Las reivindicaciones valonas eran las de tantas pancartas. Primero, protección a los estándares medioambientales, sanitarios y laborales europeos: algo que, ay, también reclaman inversos círculos canadienses, señal de que una de las dos protestas, o ambas, capotan en coherencia. Segundo, un sistema público —y no el arbitraje privado, que suele favorecer a las multinacionales— para dirimir los pleitos sobre inversión entre empresas y Estados.

Pero es que el tratado CETA mejoró y garantiza a los Estados regular libérrimamente todos los sectores de impacto social (punto 8.9); e impide a las multinacionales pleitear alegando ceses en su expectativa de lucro, salvo opcional oferta de los Gobiernos (8.10). Y crea un tribunal permanente de inversiones que sustituye el viejo arbitraje privado: compuesto por 15 jueces públicos o asimilados (tipo los del cuarto turno español) y una Corte de apelación.

Más aún. La declaración interpretativa complementaria acordada el 5 de octubre remacha que “no se rebajarán los estándares” en materias socioambientales; que los Gobiernos “mantienen la competencia de legislar en favor del interés público”; que las empresas de EE UU con filial canadiense no se colarán de rondón. Contra lo que dice alguna propaganda, esta declaración no se limita a deseo piadoso. Al ser “interpretativa” y acompañar al tratado, vincula y obliga a todos los actores y todos los tribunales (Convención de Viena sobre el derecho de los tratados, artículo 31, 2).

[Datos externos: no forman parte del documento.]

(** *** A sample disk *)

Definition sample_files : gmap string string :=
  {[ data_path +:+ train_file := "12 7 3" +:+ String newline ("4 4" +:+ String newline "");
     data_path +:+ valid_file := "9 1" +:+ String newline "";
     vocab_path := "she" +:+ String newline ("came" +:+ String newline "to") ]}.


(** Disks on which a data file is missing. *)
Definition no_files : gmap string string := ∅.

Definition only_train_file : gmap string string :=
  {[ data_path +:+ train_file := "12 7 3" ]}.

Definition no_vocab_file : gmap string string :=
  {[ data_path +:+ train_file := "12 7 3"; data_path +:+ valid_file := "" ]}.

(** A disk whose validation file is empty. *)
Definition empty_valid_file : gmap string string :=
  <[ vocab_path := "she" ]> no_vocab_file.

End SpellChecker.

(** * Stepping through a computation *)

Lemma bind_returned {S A B} (m : prog S A) (k : A → prog S B) s a s' :
  m s = (Returned a, s') → bind m k s = k a s'.
Proof. intros E. unfold bind. by rewrite E. Qed.

Lemma bind_raised {S A B} (m : prog S A) (k : A → prog S B) s e s' :
  m s = (Raised e, s') → bind m k s = (Raised e, s').
Proof. intros E. unfold bind. by rewrite E. Qed.

(** * Properties of the OCR proxy *)

Module OcrProofs.
Import Ocr.

Section Facts.
Context `{Gateway}.

Lemma getattr_some obj name v w :
  attr w obj name = Some v → getattr obj name w = (Returned v, w).
Proof. intros E. unfold getattr. by rewrite E. Qed.

(** Writing an attribute of the object allocated last. *)
Lemma setattr_last objs cls d j cs name v :
  setattr (PyRef (length objs)) name v (World (objs ++ [PyObject cls d]) j cs)
  = (Returned (), World (objs ++ [PyObject cls (<[name := v]> d)]) j cs).
Proof.
  unfold setattr; simpl. rewrite list_lookup_middle by done. simpl.
  do 2 f_equal. f_equal.
  rewrite insert_app_r_alt by lia. by rewrite Nat.sub_diag.
Qed.

(** **** createDataset *)

Lemma createDataset_wrong_type self spark input_path w :
  typeof w spark ≠ SparkSession →
  createDataset self spark input_path w = (Raised wrong_session_error, w).
Proof.
  intros Hne. unfold createDataset, bind, type. by rewrite decide_True.
Qed.

Lemma DataFrame_new_spec jdf spark w :
  DataFrame_new jdf spark w
  = (Returned (PyRef (length (heap w))),
     World (heap w ++ [dataframe_object jdf spark]) (jvm w) (calls w)).
Proof.
  destruct w as [objs j cs]. unfold DataFrame_new.
  rewrite (bind_returned _ _ _ (length objs)
             (World (objs ++ [PyObject DataFrame ∅]) j cs)) by done.
  rewrite (bind_returned _ _ _ () _ (setattr_last _ _ _ _ _ _ _)).
  rewrite (bind_returned _ _ _ () _ (setattr_last _ _ _ _ _ _ _)).
  done.
Qed.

Quizá Valonia pueda buscar árnica a sus males en otras boticas, como los fondos estructurales de la Unión, o el plan Juncker de inversiones. Pero hoy paraliza sin Razón el CETA; desactiva el TTIP con los EE UU y desacredita la capacidad de la UE para culminar cualquier acuerdo. Incluidos los que en su día se escriban con Reino Unido para el divorcio (Brexit) y para el régimen comercial sustitutivo posterior. La rebelión (pacífica) de Valonia trae una parálisis 1934 (sin armas) a Europa.